Outro ponto, e sei que esse é o que mais lhe incomoda, é a corrupção ou no mínimo a falta de empenho dos nossos políticos. Sinto lhe informar, que isso não é uma endemia nortista, mas, uma epidemia no Brasil, quiçá uma pandemia mesmo! Não é pelo fato de termos alguns maus políticos que o estado já nascerá fadado ao insucesso. É mais profundo.
Posso citar São Paulo, a maior representatividade no congresso, e por consequência, local de maior desenvolvimento nacional. Mas lá, também há descalabros como esse.
Mas mesmo com situações como essa, infestadas em nosso País, tenho convicção de que a região norte é a maior prejudicada no cenário político nacional. Sem políticas públicas de desenvolvimento socioeconômicas. Mandam-nos apenas códigos e cartilhas ambientais, para gringo ver, e esquecem que aqui, já não existem apenas índios, que o progresso já é de conhecimento comum e queremos fazer parte disso.
O Norte é a região de maior extensão territorial nacional e tem a menos bancada. Veja a distribuição demográfica do país. É totalmente torta. Metade ou mais da nossa área é inabitada. Por pura falta de investimentos que desenvolvam essa região.
Maus políticos existem aqui, em Belém ou em Brasília. Seu voto não deve ser decidido apenas pelos maus políticos, mas sim, pelo o que os bons podem fazer. Acreditar é preciso, senão essa mer... toda, de nada vale. Do que vale a vida, se pensar assim?
Abraço!

claudio disse...

chagas! Enviei um comentário mas esqueci de assinar, sou yo, Claudinho, da Câmara. abraço

claudio disse...

Antes que esqueça, não existe comparação entre o desenvolvimento do Nordestes com o do Norte. Mesmo com toda a insuficiência, ou sem ser preconceituoso, com as deficiências naturais da região (falta da água, terreno improdutivo, seca...) os estados proporcionalmente, tem uma arrecadação e desenvolvimento infinitamente maior que o nosso. O Norte nem de longe chega perto dos recursos destinados pelo Governo federal ao Nordeste.

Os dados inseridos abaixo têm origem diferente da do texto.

(* ===== verification/Funding.v ===== *)
(** * Funding positions and submitting transactions ([src/chain/wsol.rs], [rpc.rs])

    A maker funds a position it holds; when the settlement asset is wrapped SOL the missing
    amount may be wrapped from the wallet first, within a budget that is checked again when
    the transaction is submitted. *)

From Stdlib Require Import ZArith Lia String.
From stdpp Require Import base list sets strings.
From S2P Require Import Prelude Terms Signing Quote Chain Account Positions Served Settle Rpc Confirm.

Open Scope Z_scope.

(* chain/wsol.rs:13-14 DEFAULT_SOL_RESERVE_LAMPORTS *)
Definition DEFAULT_SOL_RESERVE_LAMPORTS : Z := 1200000.
(* chain/wsol.rs:15-15 NATIVE_MINT *)
Definition NATIVE_MINT : key :=
  [6; 155; 136; 87; 254; 171; 129; 132; 251; 104; 127; 99; 70; 24; 192; 53; 218; 196; 57; 220; 26; 235; 59; 85; 152; 160;
   240; 0; 0; 0; 0; 1].

Module NativeSolFunding.
(* chain/wsol.rs:33-40 NativeSolFunding *)
Inductive t := Disabled | WrapIfNeeded (reserve_lamports : Z).
(* chain/wsol.rs:43-48 NativeSolFunding::with_default_reserve *)
Definition with_default_reserve : t := WrapIfNeeded DEFAULT_SOL_RESERVE_LAMPORTS.
End NativeSolFunding.

Module WrapDecision.
(* chain/wsol.rs:51-62 WrapDecision *)
Inductive t := NotNeeded | Wrap (wrap_lamports : Z) | InsufficientNativeSol (needed_lamports available_lamports : Z).
End WrapDecision.

(* chain/wsol.rs:73-83 WsolWrapRequest *)
Record WsolWrapRequest := {
  wr_owner : key; wr_funding_ata : key; wr_token_program : key; wr_expected_settlement : Z; wr_reserve_lamports : Z;
  wr_allow_account_creation : bool; wr_fee_payer : key; wr_additional_ata_rent_lamports : Z }.

(* chain/wsol.rs:85-92 NativeSolBudget *)
Record NativeSolBudget := { nb_owner : key; nb_wrap_lamports : Z; nb_ata_rent_lamports : Z; nb_reserve_lamports : Z }.

Module WrapPlan.
(* chain/wsol.rs:64-71 WrapPlan *)
Inductive t := NotNeeded | Wrap (instructions : list Instruction) (budget : NativeSolBudget).
End WrapPlan.

(* chain/wsol.rs:96-102 NativeSolBudget::required_lamports *)
Definition required_lamports (self : NativeSolBudget) (fee_lamports : Z) : xres Z :=
  ok_or (value ← checked_add 64 (nb_wrap_lamports self) (nb_ata_rent_lamports self);
         value ← checked_add 64 value fee_lamports;
         checked_add 64 value (nb_reserve_lamports self)) ChainError.NativeSolBudgetOverflow.

(* chain/wsol.rs:104-117 NativeSolBudget::validate *)
Definition validate (self : NativeSolBudget) (available_lamports fee_lamports : Z) : xres unit :=
  needed_lamports ← required_lamports self fee_lamports;
  reject_if (available_lamports <? needed_lamports)
    (ChainError.InsufficientNativeSol needed_lamports available_lamports).

(* chain/wsol.rs:120-123 is_native_mint *)
Definition is_native_mint (mint : key) : bool := bool_decide (mint = NATIVE_MINT).

(* chain/wsol.rs:126-147 decide_wrap *)
Definition decide_wrap (existing_wsol expected_settlement sol_balance reserve_lamports ata_rent_lamports : Z)
  : WrapDecision.t :=
  if expected_settlement <=? existing_wsol then WrapDecision.NotNeeded
  else
    let wrap_lamports := expected_settlement - existing_wsol in
    let needed_lamports := saturating_add 64 (saturating_add 64 wrap_lamports ata_rent_lamports) reserve_lamports in
    if sol_balance <? needed_lamports then WrapDecision.InsufficientNativeSol needed_lamports sol_balance
    else WrapDecision.Wrap wrap_lamports.

(* chain/wsol.rs:222-237 parse_wsol_balance *)
Definition parse_wsol_balance (account : Account) (expected_owner token_program : key) : xres Z :=
  _ ← reject_if (negb (bool_decide (owner account = token_program)) || (length (account_data account) <? 72)%nat)
        ChainError.InvalidAccountData;
  mint ← read_pubkey (account_data account) 0;
  _ ← reject_if (negb (bool_decide (mint = NATIVE_MINT))) ChainError.InvalidAccountData;
  held_by ← read_pubkey (account_data account) 32;
  _ ← reject_if (negb (bool_decide (held_by = expected_owner))) ChainError.InvalidAccountData;
  read_u64 (account_data account) 64.

(* chain/wsol.rs:275-284 build_system_transfer_ix *)
Definition build_system_transfer_ix (from to : key) (lamports : Z) : Instruction :=
  {| program_id := SYSTEM_PROGRAM_ID; accounts := [meta_new from true; meta_new to false];
     data := to_le_bytes 4 2 ++ to_le_bytes 8 lamports |}.
(* chain/wsol.rs:286-292 build_sync_native_ix *)
Definition build_sync_native_ix (token_program native_account : key) : Instruction :=
  {| program_id := token_program; accounts := [meta_new native_account false]; data := [17] |}.

(* chain/rpc.rs:90-96 FundPositionArgs *)
Record FundPositionArgs := {
  fa_holder : key; fa_position_pda : key; fa_create_atas : bool; fa_native_sol : NativeSolFunding.t }.

(* chain/rpc.rs:98-101 PreparedFundPosition *)
Record PreparedFundPosition := { pf_instructions : list Instruction; pf_native_budget : option NativeSolBudget }.

(** [ComputeBudgetInstruction::set_compute_unit_limit]. *)
Definition set_compute_unit_limit (limit : Z) : Instruction :=
  {| program_id := COMPUTE_BUDGET_PROGRAM_ID; accounts := []; data := 2 :: to_le_bytes 4 limit |}.

Section funding.
Context `{P : Pda} `{N : Cluster}.
Context (program : key).
Abbreviation ata := derive_associated_token_address (only parsing).

(* chain/wsol.rs:259-273 build_wrap_sol_ixs *)
Definition build_wrap_sol_ixs (owner fee_payer : key) (lamports : Z) : list Instruction :=
  let account := ata owner NATIVE_MINT TOKEN_PROGRAM_ID in
  [create_associated_token_account_idempotent_ix fee_payer account owner NATIVE_MINT TOKEN_PROGRAM_ID;
   build_system_transfer_ix owner account lamports; build_sync_native_ix TOKEN_PROGRAM_ID account].

(* chain/wsol.rs:215-220 token_account_rent_lamports *)
Definition token_account_rent_lamports : rpc Z := call (fun n => get_minimum_balance_for_rent_exemption n 165%nat).

(* chain/wsol.rs:149-213 plan_wsol_wrap *)
Definition plan_wsol_wrap (account : option Account) (request : WsolWrapRequest) : rpc WrapPlan.t :=
  '(existing_wsol, ata_rent_lamports) ←
    match account with
    | Some account =>
        existing ← lift (parse_wsol_balance account (wr_owner request) (wr_token_program request)); mret (existing, 0)
    | None =>
        if wr_allow_account_creation request then
          rent ← (if bool_decide (wr_fee_payer request = wr_owner request) then token_account_rent_lamports else mret 0);
          mret (0, rent)
        else lift (Err (ChainError.MissingFundingAccount (wr_funding_ata request)))
    end;
  if wr_expected_settlement request <=? existing_wsol then mret WrapPlan.NotNeeded
  else
    sol_balance ← call (fun n => get_balance n (wr_owner request));
    match decide_wrap existing_wsol (wr_expected_settlement request) sol_balance (wr_reserve_lamports request)
            (saturating_add 64 ata_rent_lamports (wr_additional_ata_rent_lamports request)) with
    | WrapDecision.NotNeeded => mret WrapPlan.NotNeeded
    | WrapDecision.InsufficientNativeSol needed available =>
        lift (Err (ChainError.InsufficientNativeSol needed available))
    | WrapDecision.Wrap wrap_lamports =>
        rent ← lift (ok_or (checked_add 64 ata_rent_lamports (wr_additional_ata_rent_lamports request))
                       ChainError.NativeSolBudgetOverflow);
        mret (WrapPlan.Wrap
          [build_system_transfer_ix (wr_owner request) (wr_funding_ata request) wrap_lamports;
           build_sync_native_ix (wr_token_program request) (wr_funding_ata request)]
          {| nb_owner := wr_owner request; nb_wrap_lamports := wrap_lamports; nb_ata_rent_lamports := rent;
             nb_reserve_lamports := wr_reserve_lamports request |})
    end.

(* chain/rpc.rs:274-282 ChainClient::prepare_fund_position (settlement) *)
Definition settlement_asset (pos : PositionInfo) (market : MarketInfo) : xres (key * key) :=
  match OptionTerms.position_type (pi_terms pos) with
  | PositionType.CoveredCall => Ok (mi_quote_mint market, mi_quote_token_program_id market)
  | PositionType.CashSecuredPut => Ok (mi_underlying_mint market, mi_underlying_token_program_id market)
  | _ => Err ChainError.InvalidSettlementState
  end.

(** The funding account, and the rent of the position's own account when the holder pays
    for both. *)
(* chain/rpc.rs:312-338 ChainClient::prepare_fund_position (accounts) *)
Definition funding_accounts (args : FundPositionArgs) (fee_payer position_funding_ata funding_ata : key)
  : rpc (option Account * Z) :=
  if fa_create_atas args && bool_decide (fee_payer = fa_holder args) then
    values ← call (fun n => get_multiple_accounts_with_commitment n [position_funding_ata; funding_ata]);
    '(position_account, funding_account) ← lift
      match values with [p; f] => Ok (p, f) | _ => Err ChainError.InvalidAccountData end;
    rent ← match position_account with None => token_account_rent_lamports | Some _ => mret 0 end;
    mret (funding_account, rent)
  else
    account ← call (fun n => get_account_with_commitment n funding_ata);
    mret (account, 0).

(** The last instruction of the list, and those before it. *)
Definition pop (ixs : list Instruction) : option (list Instruction * Instruction) :=
  ix ← last ixs; Some (take (length ixs - 1) ixs, ix).

(* chain/rpc.rs:245-372 ChainClient::prepare_fund_position *)
Definition prepare_fund_position (args : FundPositionArgs) (fee_payer : key) : rpc PreparedFundPosition :=
  position_data ← fetch_account (fa_position_pda args);
  pos ← lift (position_from_account position_data program);
  market_data ← fetch_account (pi_market_pda pos);
  market ← lift (market_from_account market_data program);
  let snapshot := {| ps_address := fa_position_pda args; ps_market_address := pi_market_pda pos; ps_position := pos;
                     ps_market := market |} in
  fund_ixs ← lift (fund_instructions snapshot program (fa_holder args) fee_payer (fa_create_atas args));
  let plain := {| pf_instructions := fund_ixs; pf_native_budget := None |} in
  match fa_native_sol args with
  | NativeSolFunding.Disabled => mret plain
  | NativeSolFunding.WrapIfNeeded reserve_lamports =>
      '(settlement_mint, settlement_program) ← lift (settlement_asset pos market);
      if negb (is_native_mint settlement_mint) then mret plain
      else
        expected_settlement ← lift (required_settlement (chain_type pos) (OptionTerms.strike (pi_terms pos))
          (pi_quantity pos) (mi_quote_decimals market) (mi_underlying_decimals market));
        _ ← lift (reject_if (expected_settlement =? 0) ChainError.InvalidAccountData);
        _ ← lift (reject_if (negb (bool_decide (settlement_program = TOKEN_PROGRAM_ID)))
              (ChainError.InvalidNativeTokenProgram settlement_program));
        let funding_ata := ata (fa_holder args) settlement_mint settlement_program in
        let position_funding_ata := ata (fa_position_pda args) settlement_mint settlement_program in
        '(funding_account, additional) ← funding_accounts args fee_payer position_funding_ata funding_ata;
        plan ← plan_wsol_wrap funding_account
          {| wr_owner := fa_holder args; wr_funding_ata := funding_ata; wr_token_program := settlement_program;
             wr_expected_settlement := expected_settlement; wr_reserve_lamports := reserve_lamports;
             wr_allow_account_creation := fa_create_atas args; wr_fee_payer := fee_payer;
             wr_additional_ata_rent_lamports := additional |};
        match plan with
        | WrapPlan.NotNeeded => mret plain
        | WrapPlan.Wrap wrap_ixs budget =>
            '(before, deposit_ix) ← lift (ok_or (pop fund_ixs) ChainError.InvalidAccountData);
            mret {| pf_instructions := before ++ wrap_ixs ++ [deposit_ix]; pf_native_budget := Some budget |}
        end
  end.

Ai cabem paralelos ( Salvador x Belém, Manaus x Recife, Macapá x Fortaleza, Roraima x Maceió), isso é fato, não existe a menor discussão em termos de desenvolvimento entre essas regiões.
Óbvio que, o nordeste não é o oásis nacional, porém, menos ainda o Norte. A questão é pura e simplesmente de tentar melhorar. A emancipação visa isso, uma tentativa de melhorar e não de resolver, que fique claro, a vida de quem habita esse lado do Brasil.
Claudio Pinheiro Filho.

Ademir Braz disse...

Muuuuuuuuito beeeeeem!
Chegou a segunda-feira e cadê as notícias, as atualizações? Hein? hein?